Start of Material for this task

Lemma san_rows_spec ToLower etld_plus_one src r : r ∈ buildSAN ToLower etld_plus_one src <->
  exists c name wild, c ∈ src /\ named ToLower c name wild /\ r = mkSan name (regDomain etld_plus_one name) (sc_id c) wild.
Proof.
  unfold buildSAN. rewrite list_elem_of_In, in_concat. setoid_rewrite in_map_iff. unfold named, cert_rows.
  setoid_rewrite list_elem_of_In. split.
  - intros (l & (c & <- & Hc) & Hr). destruct (sc_sans c) as [[|a s]|] eqn:E; [done| |done].
    unfold san_rows in Hr. apply in_concat in Hr as (l & Hl & Hr). apply in_map_iff in Hl as (raw & <- & Hraw).
    destruct (normFQDN ToLower raw) as [name wild] eqn:En. destruct (String.eqb_spec name ""); [done|].
    destruct Hr as [<-|[]]. exists c, name, wild. split; [done|]. split; [|done]. by exists (String a s), raw.
  - intros (c & name & wild & Hc & (col & raw & E & Hcol & Hraw & En & Hne) & ->).
    eexists. split; [by exists c|]. rewrite E. destruct col as [|a s]; [done|]. unfold san_rows. apply in_concat.
    eexists. split; [apply in_map_iff; exists raw; done|]. cbn beta. rewrite En. destruct (String.eqb_spec name ""); [done|]. by left.
Qed.
Fixpoint join_params (params : list (Z * bytes)) : string :=
  match params with
  | [] => ""
  | [(k, v)] => dec k +:+ "=" +:+ hex_encode v
  | (k, v) :: params => dec k +:+ "=" +:+ hex_encode v +:+ " " +:+ join_params params
  end.

Definition svcbParamsText (params : list (Z * bytes)) : string := join_params params.

(** The table and the columns of a body; [None] stores nothing. *)
Definition record_cols (b : body) : option (string * list sqlval) :=
  match b with
  | BA ip => Some ("a", [VText (ip_string ip)])
  | BAaaa ip => Some ("aaaa", [VText (ip_string ip)])
  | BCname t => Some ("cname", [VText t])
  | BDname t => Some ("dname", [VText t])
  | BNs h => Some ("ns", [VText h])
  | BMx p h => Some ("mx", [VInt p; VText h])
  | BTxt strs => Some ("txt", [VText (foldr String.append "" strs)])
  | BSoa ns mbox serial refresh retry expire min_ttl =>
      Some ("soa", [VText ns; VText mbox; VInt serial; VInt refresh; VInt retry; VInt expire; VInt min_ttl])
  | BLoc version size horiz_pre vert_pre latitude longitude altitude =>
      Some ("loc", [VInt version; VInt size; VInt horiz_pre; VInt vert_pre; VInt latitude; VInt longitude; VInt altitude])
  | BHinfo cpu os => Some ("hinfo", [VText cpu; VText os])
  | BRp mbox txt => Some ("rp", [VText mbox; VText txt])
  | BAfsdb subtype hostname => Some ("afsdb", [VInt subtype; VText hostname])
  | BNaptr order preference flags service regexp replacement =>
      Some ("naptr", [VInt order; VInt preference; VText flags; VText service; VText regexp; VText replacement])
  | BKx preference exchanger => Some ("kx", [VInt preference; VText exchanger])
  | BSshfp algorithm fp_type fingerprint => Some ("sshfp", [VInt algorithm; VInt fp_type; VText (hex_encode fingerprint)])
  | BSvcb priority target params => Some ("svcb", [VInt priority; VText target; VText (svcbParamsText params)])
  | BHttps priority target params => Some ("https", [VInt priority; VText target; VText (svcbParamsText params)])
  | BCaa flags tag value => Some ("caa", [VInt flags; VText tag; VText value])
  | BUri priority weight target => Some ("uri", [VInt priority; VInt weight; VText target])
  | BOther => None
  end.

(** insertRecord, the statement it executes. *)
Definition record_row (domain : string) (fetchedAt : Z) (rec : DNSRecord) : option dns_row :=
  match rec_body rec ≫= record_cols with
  | Some (table, cols) => Some (mkDnsRow table domain (rec_ttl rec) fetchedAt cols)
  | None => None
  end.

(** *** The pool (store.go) *)

Definition maxOpenDBs : nat := 128.
Definition dnsBatchSize : nat := 500.

Definition dbName (bucket : string) : string := if String.eqb bucket "exports" then "records.db" else bucket +:+ ".db".

(** A shard's file below the staging or the output directory. *)
Definition shard_file (k : shard) : string * string := (k.1, dbName k.2).

Record dbEntry := mkEntry' { de_pending : list resultItem; de_lastUsed : Z }.

(** A database file, or what an interrupted copy left of one. *)
Inductive dnsfile := DnsDB (d : dnsdb) | DnsTorn.

(** The pool, the two directories, the readings of the clock so far, and the
    items given up because their database could not be opened. *)
Record wstate := mkW {
  w_entries : gmap shard dbEntry;
  w_staging : gmap (string * string) dnsdb;
  w_final : gmap (string * string) dnsfile;
  w_clock : Z;
  w_dropped : list resultItem }.

Definition set_entries (e : gmap shard dbEntry) (w : wstate) : wstate := mkW e (w_staging w) (w_final w) (w_clock w) (w_dropped w).
Definition set_staging (m : gmap (string * string) dnsdb) (w : wstate) : wstate := mkW (w_entries w) m (w_final w) (w_clock w) (w_dropped w).
Definition set_final (m : gmap (string * string) dnsfile) (w : wstate) : wstate := mkW (w_entries w) (w_staging w) m (w_clock w) (w_dropped w).
Definition add_dropped (i : resultItem) (w : wstate) : wstate := mkW (w_entries w) (w_staging w) (w_final w) (w_clock w) (w_dropped w ++ [i]).

(** Calls with the outcomes of Sql.v on this state. *)
Definition D (A : Type) : Type := wstate -> list outcome -> res A * wstate * list outcome.

Definition dret {A} (a : A) : D A := fun w fl => (Ok a, w, fl).
Definition dfail {A} (e : error) : D A := fun w fl => (Err e, w, fl).
Definition dbind {A B} (m : D A) (k : A -> D B) : D B := fun w fl =>
  match m w fl with
  | (Ok a, w, fl) => k a w fl
  | (Err e, w, fl) => (Err e, w, fl)
  | (Panic, w, fl) => (Panic, w, fl)
  end.
Definition dattempt {A} (m : D A) : D (A + error) := fun w fl =>
  match m w fl with
  | (Ok a, w, fl) => (Ok (inl a), w, fl)
  | (Err e, w, fl) => (Ok (inr e), w, fl)
  | (Panic, w, fl) => (Panic, w, fl)
  end.
Definition dget {A} (f : wstate -> A) : D A := fun w fl => (Ok (f w), w, fl).
Definition dmod (f : wstate -> wstate) : D unit := fun w fl => (Ok tt, f w, fl).

(** A call that can fail, or be where the process dies. *)
Definition dcall (f : wstate -> res unit * wstate) : D unit := fun w fl =>
  match fl with
  | [] => (f w, [])
  | Done :: fl => (f w, fl)
  | Failed :: fl => (Err ErrSyscall, w, fl)
  | Crashed :: fl => (Panic, w, fl)
  end.
Definition dnop : D unit := dcall (fun w => (Ok tt, w)).

Declare Scope dns_scope.
Delimit Scope dns_scope with dns.
Notation "'let&' p ':=' m 'in' k" := (dbind m (fun p => k)) (at level 10, p pattern, m at level 100, k at level 200) : dns_scope.
#[local] Open Scope dns_scope.

(** time.Now() *)
Definition now : D Z := fun w fl =>
  (Ok (w_clock w + 1), mkW (w_entries w) (w_staging w) (w_final w) (w_clock w + 1) (w_dropped w), fl).

(** INSERT OR IGNORE INTO fetch_log; the rows affected. *)
Definition insert_log (d : dnsdb) (i : resultItem) : dnsdb * Z :=
  if bool_decide (ri_domain i ∈ map fl_domain (fetch_log d)) then (d, 0)
  else (mkDnsDb (fetch_log d ++ [mkLogRow (ri_domain i) (ri_status i) (ri_fetchedAt i)]) (dns_records d), 1).

(** The records of one item, inside the transaction. *)
Fixpoint flush_records (d : dnsdb) (i : resultItem) (recs : list DNSRecord) : D dnsdb :=
  match recs with
  | [] => dret d
  | rec :: recs =>
      match record_row (ri_domain i) (ri_fetchedAt i) rec with
      | None => flush_records d i recs
      | Some r => let& _ := dnop in flush_records (mkDnsDb (fetch_log d) (dns_records d ++ [r])) i recs
      end
  end.

(** The database as the transaction sees it after the pending items. *)
Fixpoint flush_items (d : dnsdb) (items : list resultItem) : D dnsdb :=
  match items with
  | [] => dret d
  | i :: items =>
      let& _ := dnop in
      let '(d, n) := insert_log d i in
      if n =? 0 then flush_items d items
      else let& d := flush_records d i (ri_records i) in flush_items d items
  end.

Definition empty_dns : dnsdb := mkDnsDb [] [].

(** A failing statement rolls the transaction back; COMMIT makes it visible. *)
Definition dns_flush (k : shard) : D unit :=
  let& e := dget (fun w => w_entries w !! k) in
  match e with
  | None => dret tt
  | Some e =>
      match de_pending e with
      | [] => dret tt
      | items =>
          let& d := dget (fun w => default empty_dns (w_staging w !! shard_file k)) in
          let& _ := dnop in
          let& _ := dnop in
          let& d := flush_items d items in
          let& _ := dcall (fun w => (Ok tt, set_staging (<[shard_file k := d]> (w_staging w)) w)) in
          dmod (fun w => set_entries (<[k := mkEntry' [] (de_lastUsed e)]> (w_entries w)) w)
      end
  end.

(** The least recently used entry, in the order the map is iterated. *)
Fixpoint lru (l : list (shard * dbEntry)) (best : option (shard * Z)) : option (shard * Z) :=
  match l with
  | [] => best
  | (k, e) :: l =>
      match best with
      | Some (_, t) => if de_lastUsed e <? t then lru l (Some (k, de_lastUsed e)) else lru l best
      | None => lru l (Some (k, de_lastUsed e))
      end
  end.

Definition evictLRU : D unit :=
  let& victim := dget (fun w => lru (map_to_list (w_entries w)) None) in
  match victim with
  | None => dret tt
  | Some (k, _) =>
      let& _ := dns_flush k in
      dmod (fun w => set_entries (delete k (w_entries w)) w)
  end.

(** [dbPool.get]: the entry is in the pool afterwards. *)
Definition pool_get (k : shard) : D unit :=
  let& e := dget (fun w => w_entries w !! k) in
  match e with
  | Some e =>
      let& t := now in
      dmod (fun w => set_entries (<[k := mkEntry' (de_pending e) t]> (w_entries w)) w)
  | None =>
      let& n := dget (fun w => size (w_entries w)) in
      let& _ := if (maxOpenDBs <=? n)%nat then let& _ := dattempt evictLRU in dret tt else dret tt in
      let& _ := dnop in
      let& _ := dnop in
      let& _ := dcall (fun w => (Ok tt, set_staging (<[shard_file k := default empty_dns (w_staging w !! shard_file k)]> (w_staging w)) w)) in
      let& t := now in
      dmod (fun w => set_entries (<[k := mkEntry' [] t]> (w_entries w)) w)
  end.

Definition pool_write (i : resultItem) : D unit :=
  let k := ri_shard i in
  let& r := dattempt (pool_get k) in
  match r with
  | inr _ => dmod (add_dropped i)
  | inl _ =>
      let& t := now in
      let& e := dget (fun w => w_entries w !! k) in
      let items := match e with Some e => de_pending e | None => [] end ++ [i] in
      let& _ := dmod (fun w => set_entries (<[k := mkEntry' items t]> (w_entries w)) w) in
      if (dnsBatchSize <=? length items)%nat then let& _ := dattempt (dns_flush k) in dret tt else dret tt
  end.

Fixpoint flush_keys (ks : list shard) : D unit :=
  match ks with
  | [] => dret tt
  | k :: ks => let& _ := dattempt (dns_flush k) in flush_keys ks
  end.

Section Order.

(** The order in which the pool's map is iterated. *)
Variable key_order : gset shard -> list shard.

Definition flushAll : D unit := let& ks := dget (fun w => key_order (dom (w_entries w))) in flush_keys ks.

End of Material for this task

Your assignment
Check each line of the records above for "longitude", and copy those that have it.

Reply
  | BLoc version size horiz_pre vert_pre latitude longitude altitude =>
      Some ("loc", [VInt version; VInt size; VInt horiz_pre; VInt vert_pre; VInt latitude; VInt longitude; VInt altitude])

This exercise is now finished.